(Collected data entries)

(* ===== verification/Text.v ===== *)
(** Text of big integers: [fmt.Sprintf("%v", x)], [big.Int.SetString(s, 10)],
    [SetString(s, 16)] and [strings.ToLower], which the JSON codecs, the
    duplicate check and the message layer use. *)

From Stdlib Require Import ZArith Lia Ascii.
From stdpp Require Export pretty.
From S2P Require Import Prelude.

#[local] Open Scope Z_scope.

(** [fmt.Sprintf("%v", x)] of a [*big.Int]. *)
Definition Sprintf_v (x : bigint) : string :=
  match x with Some z => pretty z | None => "<nil>" end.

(** The value of a digit in base 10 or 16. *)
Definition digit (base : Z) (c : ascii) : option Z :=
  let n := Z.of_N (N_of_ascii c) in
  let d := if (48 <=? n) && (n <=? 57) then n - 48
           else if (97 <=? n) && (n <=? 102) then n - 87
           else if (65 <=? n) && (n <=? 70) then n - 55
           else base in
  if d <? base then Some d else None.

Fixpoint digits (base : Z) (s : string) (acc : Z) : option Z :=
  match s with
  | EmptyString => Some acc
  | String c s' => d ← digit base c; digits base s' (acc * base + d)
  end.

Definition unsigned (base : Z) (s : string) : option Z :=
  match s with EmptyString => None | _ => digits base s 0 end.

(** [new(big.Int).SetString(s, base)]: an optional sign and at least one digit;
    nil on anything else. *)
Definition SetString (base : Z) (s : string) : bigint :=
  match s with
  | String c s' =>
      if Ascii.eqb c "-"%char then Z.opp <$> unsigned base s'
      else if Ascii.eqb c "+"%char then unsigned base s'
      else unsigned base s
  | EmptyString => None
  end.

Definition lower (c : ascii) : ascii :=
  let n := N_of_ascii c in
  if ((65 <=? n) && (n <=? 90))%N then ascii_of_N (n + 32) else c.

(** [strings.ToLower] on ASCII text. *)
Fixpoint ToLower (s : string) : string :=
  match s with EmptyString => EmptyString | String c s' => String (lower c) (ToLower s') end.

(** [[]byte(s)]. *)
Fixpoint bytes (s : string) : list Z :=
  match s with
  | EmptyString => []
  | String c s' => Z.of_N (N_of_ascii c) :: bytes s'
  end.

(** * Printing and parsing are inverse *)

Lemma pretty_char_digit n : (n < 10)%N -> digit 10 (pretty_N_char n) = Some (Z.of_N n).
Proof.
  intros H. destruct n as [|p]; [done|].
  do 4 (destruct p as [p|p|]; try (exfalso; lia); try done).
Qed.

Lemma digits_go n s acc :
  exists k, digits 10 (pretty_N_go n s) acc = digits 10 s (acc * 10 ^ k + Z.of_N n) /\ 0 <= k.
Proof.
  revert s acc. induction (N.lt_wf_0 n) as [n _ IH]; intros s acc.
  destruct (N.eq_dec n 0%N) as [->|Hn].
  - exists 0. rewrite pretty_N_go_0. split; [f_equal; lia|lia].
  - rewrite pretty_N_go_step by lia.
    destruct (IH (n / 10)%N ltac:(apply N.div_lt; lia)
                 (String (pretty_N_char (n mod 10)) s) acc) as (k & -> & Hk).
    exists (Z.succ k). cbn. rewrite pretty_char_digit by (apply N.mod_lt; lia). cbn.
    split; [f_equal|lia]. rewrite Z.pow_succ_r by lia.
    rewrite N2Z.inj_div, N2Z.inj_mod. pose proof (Z.div_mod (Z.of_N n) 10). cbn in *. lia.
Qed.

Lemma pretty_N_go_head n s : (0 < n)%N ->
  exists c s', pretty_N_go n s = String c s' /\ c <> "-"%char /\ c <> "+"%char.
Proof.
  revert s. induction (N.lt_wf_0 n) as [n _ IH]; intros s Hn.
  rewrite pretty_N_go_step by lia.
  destruct (decide (n / 10 = 0)%N) as [->|H0].
  - rewrite pretty_N_go_0. do 2 eexists. split; [reflexivity|].
    unfold pretty_N_char. repeat case_match; done.
  - apply IH; [apply N.div_lt; lia|]. now apply N.neq_0_lt_0.
Qed.

Lemma unsigned_pretty p : unsigned 10 (pretty (N.pos p)) = Some (Z.pos p).
Proof.
  unfold pretty, pretty_N. destruct (decide _); [lia|].
  destruct (pretty_N_go_head (N.pos p) "" ltac:(lia)) as (c & s' & E & _).
  unfold unsigned. rewrite E, <- E. destruct (digits_go (N.pos p) "" 0) as (k & -> & _). done.
Qed.

(** [SetString(Sprintf("%v", z), 10)] returns [z]. *)
Lemma SetString_Sprintf z : SetString 10 (Sprintf_v (Some z)) = Some z.
Proof.
  destruct z as [|p|p]; [done| |].
  - cbn [Sprintf_v]. pose proof (unsigned_pretty p) as Hu.
    change (pretty (Z.pos p)) with (pretty (N.pos p)).
    unfold pretty, pretty_N in *. destruct (decide _); [lia|].
    destruct (pretty_N_go_head (N.pos p) "" ltac:(lia)) as (c & s' & E & Hc1 & Hc2).
    rewrite E in *. cbn [SetString].
    apply Ascii.eqb_neq in Hc1, Hc2. rewrite Hc1, Hc2. exact Hu.
  - cbn [Sprintf_v]. change (pretty (Z.neg p)) with ("-" +:+ pretty (N.pos p)).
    change ("-" +:+ pretty (N.pos p)) with (String "-" (pretty (N.pos p))).
    cbn [SetString]. rewrite Ascii.eqb_refl, unsigned_pretty. done.
Qed.

Lemma SetString_nil : SetString 10 (Sprintf_v None) = None.
Proof. done. Qed.

(** * Lower case *)

Lemma ToLower_go n s : ToLower s = s -> ToLower (pretty_N_go n s) = pretty_N_go n s.
Proof.
  revert s. induction (N.lt_wf_0 n) as [n _ IH]; intros s Hs.
  destruct (N.eq_dec n 0%N) as [->|Hn]; [now rewrite pretty_N_go_0|].
  rewrite pretty_N_go_step by lia. apply IH; [apply N.div_lt; lia|].
  cbn. rewrite Hs. f_equal. unfold pretty_N_char. repeat case_match; done.
Qed.

Lemma ToLower_Sprintf x : ToLower (Sprintf_v x) = Sprintf_v x.
Proof.
  destruct x as [[|p|p]|]; [done| | |done]; cbn [Sprintf_v].
  - change (pretty (Z.pos p)) with (pretty (N.pos p)). unfold pretty, pretty_N.
    destruct (decide _); [done|]. now apply ToLower_go.
  - change (pretty (Z.neg p)) with (String "-" (pretty (N.pos p))). cbn [ToLower]. f_equal.
    unfold pretty, pretty_N. destruct (decide _); [done|]. now apply ToLower_go.
Qed.

#[export] Instance Sprintf_v_inj : Inj (=) (=) Sprintf_v.
Proof.
  intros x y H. apply (f_equal (SetString 10)) in H.
  destruct x, y; rewrite ?SetString_Sprintf, ?SetString_nil in H; congruence.
Qed.

(** * Plain text *)

Fixpoint isAscii (s : string) : bool :=
  match s with
  | EmptyString => true
  | String c s' => (N_of_ascii c <? 128)%N && isAscii s'
  end.

Lemma isAscii_go n s : isAscii s = true -> isAscii (pretty_N_go n s) = true.
Proof.
  revert s. induction (N.lt_wf_0 n) as [n _ IH]; intros s Hs.
  destruct (N.eq_dec n 0%N) as [->|Hn]; [now rewrite pretty_N_go_0|].
  rewrite pretty_N_go_step by lia. apply IH; [apply N.div_lt; lia|].
  cbn [isAscii]. rewrite Hs, andb_true_r. unfold pretty_N_char. repeat case_match; done.
Qed.

Lemma isAscii_Sprintf x : isAscii (Sprintf_v x) = true.
Proof.
  destruct x as [[|p|p]|]; [done| | |done]; cbn [Sprintf_v].
  - change (pretty (Z.pos p)) with (pretty (N.pos p)). unfold pretty, pretty_N.
    destruct (decide _); [done|]. now apply isAscii_go.
  - change (pretty (Z.neg p)) with (String "-" (pretty (N.pos p))). cbn [isAscii].
    unfold pretty, pretty_N. destruct (decide _); [done|]. now apply isAscii_go.
Qed.

(** * Lists joined with a separator *)

Definition bar : ascii := "|"%char.
Definition colon : ascii := ":"%char.

Section separator.
Context (sep : ascii).

(** [strings.Split(s, sep)]; [cur] is the piece being read. *)
Fixpoint splitOn (s cur : string) : list string :=
  match s with
  | EmptyString => [cur]
  | String c s' => if Ascii.eqb c sep then cur :: splitOn s' "" else splitOn s' (cur +:+ String c "")
  end.

Definition Split (s : string) : list string := splitOn s "".

(** [strings.Join(l, sep)]. *)
Fixpoint Join (l : list string) : string :=
  match l with
  | [] => ""
  | [s] => s
  | s :: l' => s +:+ String sep (Join l')
  end.

Fixpoint noSep (s : string) : bool :=
  match s with EmptyString => true | String c s' => negb (Ascii.eqb c sep) && noSep s' end.
End separator.

Lemma string_app_assoc (a b c : string) : (a +:+ b) +:+ c = a +:+ (b +:+ c).
Proof. induction a as [|x a IH]; [done|]. exact (f_equal (String x) IH). Qed.

Lemma string_app_nil_r (a : string) : a +:+ "" = a.
Proof. induction a as [|x a IH]; [done|]. exact (f_equal (String x) IH). Qed.

Lemma isAscii_app a b : isAscii (a +:+ b) = isAscii a && isAscii b.
Proof.
  induction a as [|c a IH]; [done|]. change (String c a +:+ b) with (String c (a +:+ b)).
  cbn [isAscii]. now rewrite IH, andb_assoc.
Qed.

Section separatorFacts.
Context (sep : ascii).

Lemma noSep_app a b : noSep sep (a +:+ b) = noSep sep a && noSep sep b.
Proof.
  induction a as [|c a IH]; [done|]. change (String c a +:+ b) with (String c (a +:+ b)).
  cbn [noSep]. now rewrite IH, andb_assoc.
Qed.

Lemma splitOn_app s : forall rest cur, noSep sep s = true ->
  splitOn sep (s +:+ rest) cur = splitOn sep rest (cur +:+ s).
Proof.
  induction s as [|c s IH]; intros rest cur H.
  - cbn. now rewrite string_app_nil_r.
  - cbn [noSep] in H. apply andb_true_iff in H as [Hc H]. apply negb_true_iff in Hc.
    change (String c s +:+ rest) with (String c (s +:+ rest)). cbn [splitOn]. rewrite Hc, IH by assumption.
    now rewrite string_app_assoc.
Qed.

Lemma Split_Join l : l <> [] -> forallb (noSep sep) l = true -> Split sep (Join sep l) = l.
Proof.
  unfold Split. intros Hne H. induction l as [|s [|s' l] IH]; [done| |].
  - cbn [forallb] in H. apply andb_true_iff in H as [Hs _]. cbn [Join].
    rewrite <- (string_app_nil_r s) at 1. now rewrite splitOn_app.
  - cbn [forallb] in H. apply andb_true_iff in H as [Hs H].
    change (Join sep (s :: s' :: l)) with (s +:+ String sep (Join sep (s' :: l))).
    rewrite splitOn_app by assumption. cbn [splitOn]. rewrite Ascii.eqb_refl.
    cbn [String.append]. f_equal. apply IH; [done|exact H].
Qed.

(** No printed integer contains the separator. *)
Definition plainSep : bool := noSep sep "0123456789-<nil>".

Hypothesis plain : plainSep = true.

Lemma plain_digit n : Ascii.eqb (pretty_N_char n) sep = false.
Proof.
  revert plain. unfold plainSep. cbn [noSep].
  rewrite !andb_true_iff, !negb_true_iff. intros. unfold pretty_N_char.
  repeat case_match; tauto.
Qed.

Lemma noSep_go n s : noSep sep s = true -> noSep sep (pretty_N_go n s) = true.
Proof.
  revert s. induction (N.lt_wf_0 n) as [n _ IH]; intros s Hs.
  destruct (N.eq_dec n 0%N) as [->|Hn]; [now rewrite pretty_N_go_0|].
  rewrite pretty_N_go_step by lia. apply IH; [apply N.div_lt; lia|].
  cbn [noSep]. now rewrite Hs, andb_true_r, plain_digit.
Qed.

Lemma noSep_Sprintf x : noSep sep (Sprintf_v x) = true.
Proof.
  assert (H0 : noSep sep "0" = true /\ noSep sep "-" = true /\ noSep sep "<nil>" = true).
  { revert plain. unfold plainSep. change "0123456789-<nil>" with ("0" +:+ "123456789" +:+ "-" +:+ "<nil>").
    rewrite !noSep_app, !andb_true_iff. tauto. }
  destruct H0 as (H0 & Hm & Hnil).
  destruct x as [[|p|p]|]; [exact H0| | |exact Hnil]; cbn [Sprintf_v].
  - change (pretty (Z.pos p)) with (pretty (N.pos p)). unfold pretty, pretty_N.
    destruct (decide _); [exact H0|]. now apply noSep_go.
  - change (pretty (Z.neg p)) with ("-" +:+ pretty (N.pos p)). rewrite noSep_app, Hm.
    unfold pretty, pretty_N. destruct (decide _); [exact H0|]. now apply noSep_go.
Qed.

(** A list of integers written between separators reads back. *)
Lemma Split_strings l : l <> [] ->
  Split sep (Join sep ((fun z => Sprintf_v (Some z)) <$> l)) = (fun z => Sprintf_v (Some z)) <$> l.
Proof.
  intros Hne. apply Split_Join; [now intros ?%fmap_nil_inv|].
  apply forallb_forall. intros s Hs. apply list_elem_of_In, list_elem_of_fmap in Hs as (z & -> & _).
  apply noSep_Sprintf.
Qed.
End separatorFacts.

Lemma Split_ints sep l : plainSep sep = true -> l <> [] ->
  SetString 10 <$> Split sep (Join sep ((fun z => Sprintf_v (Some z)) <$> l)) = Some <$> l.
Proof.
  intros Hp Hne. rewrite Split_strings by assumption.
  rewrite <- list_fmap_compose. apply list_fmap_ext. intros i z _. apply SetString_Sprintf.
Qed.

Lemma isAscii_Join sep l : isAscii (String sep "") = true -> forallb isAscii l = true ->
  isAscii (Join sep l) = true.
Proof.
  intros Hc. induction l as [|s [|s' l] IH]; intros H; [done| |].
  - cbn in *. now rewrite andb_true_r in H.
  - cbn [forallb] in H. apply andb_true_iff in H as [Hs H].
    change (Join sep (s :: s' :: l)) with (s +:+ String sep (Join sep (s' :: l))).
    cbn [isAscii] in Hc. rewrite andb_true_r in Hc.
    rewrite isAscii_app, Hs. cbn [isAscii]. now rewrite IH, Hc.
Qed.

Lemma noSep_Join sep sep' l : Ascii.eqb sep' sep = false -> forallb (noSep sep) l = true ->
  noSep sep (Join sep' l) = true.
Proof.
  intros Hc. induction l as [|s [|s' l] IH]; intros H; [done| |].
  - cbn in *. now rewrite andb_true_r in H.
  - cbn [forallb] in H. apply andb_true_iff in H as [Hs H].
    change (Join sep' (s :: s' :: l)) with (s +:+ String sep' (Join sep' (s' :: l))).
    rewrite noSep_app, Hs. cbn [noSep]. now rewrite Hc, IH.
Qed.

Lemma isAscii_Join_ints sep l : isAscii (String sep "") = true ->
  isAscii (Join sep (Sprintf_v <$> l)) = true.
Proof.
  intros Hc. apply isAscii_Join; [assumption|]. apply forallb_forall.
  intros s Hs. apply list_elem_of_In, list_elem_of_fmap in Hs as (z & -> & _). apply isAscii_Sprintf.
Qed.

* _About this exercise_: The lines from the beginning of the records through the line containing "match s with EmptyString => None" should be reproduced exactly. Include nothing else.

* _Answer space_:
(* ===== verification/Text.v ===== *)
(** Text of big integers: [fmt.Sprintf("%v", x)], [big.Int.SetString(s, 10)],
    [SetString(s, 16)] and [strings.ToLower], which the JSON codecs, the
    duplicate check and the message layer use. *)

From Stdlib Require Import ZArith Lia Ascii.
From stdpp Require Export pretty.
From S2P Require Import Prelude.

#[local] Open Scope Z_scope.

(** [fmt.Sprintf("%v", x)] of a [*big.Int]. *)
Definition Sprintf_v (x : bigint) : string :=
  match x with Some z => pretty z | None => "<nil>" end.

(** The value of a digit in base 10 or 16. *)
Definition digit (base : Z) (c : ascii) : option Z :=
  let n := Z.of_N (N_of_ascii c) in
  let d := if (48 <=? n) && (n <=? 57) then n - 48
           else if (97 <=? n) && (n <=? 102) then n - 87
           else if (65 <=? n) && (n <=? 70) then n - 55
           else base in
  if d <? base then Some d else None.

Fixpoint digits (base : Z) (s : string) (acc : Z) : option Z :=
  match s with
  | EmptyString => Some acc
  | String c s' => d ← digit base c; digits base s' (acc * base + d)
  end.

Definition unsigned (base : Z) (s : string) : option Z :=
  match s with EmptyString => None | _ => digits base s 0 end.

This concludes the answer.